For podcasts, I never miss “What the Health?” by KFF, a weekly, in-depth look at health policy and legislation that explains how decisions affect real people. It’s essential listening for anyone interested in the impact of policy on patient care and communities.

In addition,“The Curbsiders Internal Medicine Podcast” has been a staple for me since 2017, when I first started practicing. It keeps me clinically sharp, helping me revisit foundational knowledge while staying current with new developments in internal medicine — something I consider nonnegotiable as a clinical pharmacist.

And my latest favorite is “HITea With Grace,” a podcast that spotlights women leaders in healthcare IT [information technology] and pharma innovation. As a minority woman working at the intersection of clinical practice and healthcare technology, representation matters enormously to me. Hearing the professional and personal stories of these women leaders, people I can both learn from and genuinely relate to, is as motivating as it is inspiring.

Making U.S. healthcare less expensive

U.S. healthcare is expensive because it is fragmented by design. Pricing, coverage and fulfillment operate in separate silos that rarely communicate with one another, and that disconnection creates cost at every step. Nowhere is this more visible than in the prescription ecosystem, where a single medication can carry multiple prices depending on insurance status, pharmacy, geography or whether a patient happens to know that a discount option exists. Patients are left to navigate that complexity on their own, often at the pharmacy counter, and the result is predictable: People walk away from medications they need because the system never made the true cost or the alternatives visible in time.

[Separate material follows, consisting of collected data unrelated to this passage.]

Lemma all_ascii (P : ascii -> bool) :
  forallb (fun n => P (ascii_of_nat n)) (seq 0 256) = true ->
  forall x, P x = true.
Proof.
  intros H x. rewrite forallb_forall in H.
  specialize (H (nat_of_ascii x)). rewrite ascii_nat_embedding in H.
  apply H. apply in_seq. pose proof (nat_ascii_bounded x). lia.
Qed.

Lemma case_blind_check (p : ascii -> bool) :
  forallb (fun n => Bool.eqb (p (lower_char (ascii_of_nat n))) (p (ascii_of_nat n)))
          (seq 0 256) = true ->
  case_blind p.
Proof.
  intros H x y Hxy.
  pose proof (all_ascii (fun a => Bool.eqb (p (lower_char a)) (p a)) H) as Hall.
  pose proof (Hall x) as Hx. pose proof (Hall y) as Hy.
  apply Bool.eqb_prop in Hx, Hy. now rewrite <- Hx, <- Hy, Hxy.
Qed.

Lemma lower_char_idem (x : ascii) : lower_char (lower_char x) = lower_char x.
Proof.
  apply Ascii.eqb_eq.
  apply (all_ascii (fun a => Ascii.eqb (lower_char (lower_char a)) (lower_char a))).
  vm_compute. reflexivity.
Qed.

Lemma blind_ichr (a : ascii) : blind (ichr a).
Proof. intros x y H. simpl. now rewrite H. Qed.

Lemma blind_ilit (w : string) : blind (ilit w).
Proof.
  induction w as [|a w IH]; simpl; [exact I|].
  split; [apply blind_ichr | exact IH].
Qed.

Lemma sim_nil (t : string) : sim "" t -> t = "".
Proof. unfold sim. destruct t; simpl; [reflexivity | discriminate]. Qed.

Lemma sim_cons (x : ascii) (s t : string) :
  sim (String x s) t ->
  exists y t', t = String y t' /\ lower_char x = lower_char y /\ sim s t'.
Proof.
  unfold sim. destruct t as [|y t']; simpl; [discriminate|].
  intros H. inversion H. now exists y, t'.
Qed.

Lemma sim_length (s t : string) : sim s t -> String.length s = String.length t.
Proof.
  revert t. induction s as [|x s IH]; intros t H.
  - now rewrite (sim_nil t H).
  - destruct (sim_cons x s t H) as (y & t' & -> & _ & Ht). simpl.
    now rewrite (IH t' Ht).
Qed.

Lemma take_sim (n : nat) : forall s t, sim s t -> sim (take n s) (take n t).
Proof.
  induction n as [|n IH]; intros s t H; [reflexivity|].
  destruct s as [|x s].
  - now rewrite (sim_nil t H).
  - destruct (sim_cons x s t H) as (y & t' & -> & Hxy & Ht).
    unfold sim. simpl. rewrite Hxy. f_equal. apply (IH s t' Ht).
Qed.

Section Runs.
Context {A B : Type} (R : A -> B -> Prop).

Lemma greedy_sim (p : ascii -> bool) (k : string -> option A)
  (k' : string -> option B) :
  case_blind p ->
  (forall t t', sim t t' -> orel R (k t) (k' t')) ->
  forall s s', sim s s' -> orel R (greedy p k s) (greedy p k' s').
Proof.
  intros Hp Hk. induction s as [|x s IH]; intros s' Hs.
  - rewrite (sim_nil s' Hs). simpl. now apply Hk.
  - destruct (sim_cons x s s' Hs) as (y & t' & -> & Hxy & Ht). simpl.
    rewrite <- (Hp x y Hxy). destruct (p x); [|now apply Hk].
    destruct (IH t' Ht) as [|a b Hab]; [now apply Hk | now constructor].
Qed.

Lemma at_least_sim (p : ascii -> bool) (k : string -> option A)
  (k' : string -> option B) :
  case_blind p ->
  (forall t t', sim t t' -> orel R (k t) (k' t')) ->
  forall n s s', sim s s' -> orel R (at_least n p k s) (at_least n p k' s').
Proof.
  intros Hp Hk. induction n as [|n IH]; intros s s' Hs; simpl.
  - now apply greedy_sim.
  - destruct s as [|x s].
    + rewrite (sim_nil s' Hs). constructor.
    + destruct (sim_cons x s s' Hs) as (y & t' & -> & Hxy & Ht).
      rewrite <- (Hp x y Hxy). destruct (p x); [now apply IH | constructor].
Qed.

Lemma run_sim (r : re) : blind r ->
  forall (k : string -> caps -> option A) (k' : string -> caps -> option B),
    (forall t t' d d', sim t t' -> caps_sim d d' -> orel R (k t d) (k' t' d')) ->
    forall s s' c c', sim s s' -> caps_sim c c' ->
                      orel R (run r k s c) (run r k' s' c').
Proof.
  induction r as [|p|r1 IH1 r2 IH2|r1 IH1 r2 IH2|r1 IH1|n p|i r1 IH1];
    simpl; intros Hr k k' Hk s s' c c' Hs Hc.
  - now apply Hk.
  - destruct s as [|x s].
    + rewrite (sim_nil s' Hs). constructor.
    + destruct (sim_cons x s s' Hs) as (y & t' & -> & Hxy & Ht).
      rewrite <- (Hr x y Hxy). destruct (p x); [now apply Hk | constructor].
  - destruct Hr as [Hr1 Hr2]. apply IH1; [exact Hr1 | | exact Hs | exact Hc].
    intros t t' d d' Ht Hd. now apply IH2.
  - destruct Hr as [Hr1 Hr2].
    destruct (IH1 Hr1 k k' Hk s s' c c' Hs Hc) as [|a b Hab];
      [now apply IH2 | now constructor].
  - destruct (IH1 Hr k k' Hk s s' c c' Hs Hc) as [|a b Hab];
      [now apply Hk | now constructor].
  - apply at_least_sim; auto.
  - apply IH1; [exact Hr | | exact Hs | exact Hc].
    intros t t' d d' Ht Hd. apply Hk; [exact Ht|].
    constructor; [|exact Hd]. simpl. split; [reflexivity|].
    rewrite (sim_length s s' Hs), (sim_length t t' Ht). now apply take_sim.
Qed.

End Runs.

Lemma match_at_sim (r : re) (s s' : string) :
  blind r -> sim s s' -> orel match_sim (match_at r s) (match_at r s').
Proof.
  intros Hr Hs. unfold match_at. apply run_sim; auto; [|constructor].
  intros t t' d d' Ht Hd. constructor. split; [exact Hd|]. simpl.
  now rewrite (sim_length s s' Hs), (sim_length t t' Ht).
Qed.

Lemma caps_sim_refl (c : caps) : caps_sim c c.
Proof. induction c; constructor; auto. now split. Qed.

(** [search] finds a match in a text exactly when it finds one in the
    text written in another case, and the groups are the same up to case. *)
Lemma search_sim (r : re) : blind r ->
  forall s s', sim s s' -> orel caps_sim (search r s) (search r s').
Proof.
  intros Hr. induction s as [|x s IH]; intros s' Hs.
  - rewrite (sim_nil s' Hs). simpl.
    destruct (match_at r "") as [[c n]|]; constructor. apply caps_sim_refl.
  - destruct (sim_cons x s s' Hs) as (y & t' & -> & Hxy & Ht).
    simpl. destruct (match_at_sim r _ _ Hr Hs) as [|[c n] [c' n'] [Hc _]].
    + now apply IH.
    + now constructor.
Qed.

Lemma group_or_empty_sim (i : nat) (c c' : caps) :
  caps_sim c c' -> sim (group_or_empty i c) (group_or_empty i c').
Proof.
  unfold group_or_empty. induction 1 as [|[j s] [j' s'] c c' [Hj Hs] _ IH];
    simpl; [reflexivity|].
  simpl in Hj, Hs. subst j'. now destruct (Nat.eqb i j).
Qed.

Lemma lower_lstrip (s : string) : lower (lstrip s) = lstrip (lower s).
Proof.
  assert (Hsp : case_blind is_space) by (apply case_blind_check; vm_compute; reflexivity).
  induction s as [|x s IH]; simpl; [reflexivity|].
  rewrite (Hsp (lower_char x) x (lower_char_idem x)).
  now destruct (is_space x).
Qed.

Lemma lower_rstrip (s : string) : lower (rstrip s) = rstrip (lower s).
Proof.
  assert (Hsp : case_blind is_space) by (apply case_blind_check; vm_compute; reflexivity).
  induction s as [|x s IH]; simpl; [reflexivity|].
  rewrite <- IH, (Hsp (lower_char x) x (lower_char_idem x)).
  destruct (rstrip s); simpl; [|reflexivity].
  now destruct (is_space x).
Qed.

Lemma strip_sim (s s' : string) : sim s s' -> sim (strip s) (strip s').
Proof.
  unfold sim, strip. intros H.
  now rewrite !lower_rstrip, !lower_lstrip, H.
Qed.

End CaseFolding.

(** ** The dispatch of [process_message] *)

Section Dispatch.
Import Text Re Orm World ChatbotService.

Ltac class_blind := apply case_blind_check; vm_compute; reflexivity.

Lemma blind_SEND_EMAIL_PATTERN : blind SEND_EMAIL_PATTERN.
Proof.
  unfold SEND_EMAIL_PATTERN. cbn [cat_all blind].
  repeat split; try apply blind_ilit; class_blind.
Qed.

Lemma blind_SEARCH_PATTERN : blind SEARCH_PATTERN.
Proof.
  unfold SEARCH_PATTERN. cbn [cat_all blind].
  repeat split; try apply blind_ilit; class_blind.
Qed.

Lemma lstrip_all_space (s : string) : all_chars is_space s = true -> lstrip s = "".
Proof.
  induction s as [|x s IH]; simpl; [reflexivity|].
  intros H. apply andb_true_iff in H as [Hx Hs]. rewrite Hx. now apply IH.
Qed.

Lemma lstrip_app (a b : string) :
  lstrip (a ++ b) = if all_chars is_space a then lstrip b else lstrip a ++ b.
Proof.
  induction a as [|x a IH]; simpl; [reflexivity|].
  destruct (is_space x); simpl; [exact IH | reflexivity].
Qed.

Lemma rstrip_all_space (s : string) : all_chars is_space s = true -> rstrip s = "".
Proof.
  induction s as [|x s IH]; simpl; [reflexivity|].
  intros H. apply andb_true_iff in H as [Hx Hs]. now rewrite (IH Hs), Hx.
Qed.

Lemma rstrip_app_space (s post : string) :
  all_chars is_space post = true -> rstrip (s ++ post) = rstrip s.
Proof.
  intros H. induction s as [|x s IH]; simpl.
  - now apply rstrip_all_space.
  - now rewrite IH.
Qed.

(** White space around a text does not change what [strip] returns. *)
Lemma strip_padded (pre raw post : string) :
  all_chars is_space pre = true -> all_chars is_space post = true ->
  strip (pre ++ raw ++ post) = strip raw.
Proof.
  intros Hpre Hpost. unfold strip.
  rewrite lstrip_app, Hpre, lstrip_app.
  destruct (all_chars is_space raw) eqn:Hraw.
  - now rewrite (lstrip_all_space post Hpost), (lstrip_all_space raw Hraw).
  - now apply rstrip_app_space.
Qed.

Lemma classify_first_match (raw : string) :
  classify raw
  = match search SEND_EMAIL_PATTERN (strip raw) with
    | Some m => SendEmail (group_or_empty 1 m) (group_or_empty 2 m)
    | None =>
        match search SEARCH_PATTERN (strip raw) with
        | Some m => Search (group_or_empty 1 m)
        | None => GenericQuery (strip raw)
        end
    end.
Proof.
  unfold classify, RULES. cbv zeta. cbn [first_match].
  destruct (search SEND_EMAIL_PATTERN (strip raw)); [reflexivity|].
  now destruct (search SEARCH_PATTERN (strip raw)).
Qed.

Lemma classify_sim (raw raw' : string) :
  sim raw' raw -> same_intent (classify raw') (classify raw).
Proof.
  intros H. apply strip_sim in H. rewrite !classify_first_match.
  destruct (search_sim _ blind_SEND_EMAIL_PATTERN _ _ H) as [|m m' Hm].
  - destruct (search_sim _ blind_SEARCH_PATTERN _ _ H) as [|m m' Hm].
    + exact H.
    + simpl. now apply group_or_empty_sim.
  - simpl. split; now apply group_or_empty_sim.
Qed.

What should be done about it is, in my view, less about building something entirely new and more about connecting what already exists. We need real-time price transparency embedded directly into prescribing and dispensing workflows so prescribers and pharmacists can see insurance pricing, cash pricing and discount options side by side at the point of decision. We need infrastructure that allows modernization without forcing health systems and pharmacies to replatform. And we need policy that continues to push the industry toward openness rather than opacity.

This is exactly the gap Buzz Health is built to close. By serving as the intelligence layer that connects prescribing, pricing and fulfillment, we are helping turn transparency from a talking point into an operational reality, one that meaningfully reduces cost and improves access for the patients who need it most.

Personal goal

Outside of work, I love knitting and crocheting. They’re my favorite ways to unwind and create with my hands while listening to a good book or podcast. While I’m a skilled crocheter, I’m still honing my knitting skills. I’ve made scarves, mittens, blankets and beanies. This year, I’m tackling my biggest project yet: my first sweater.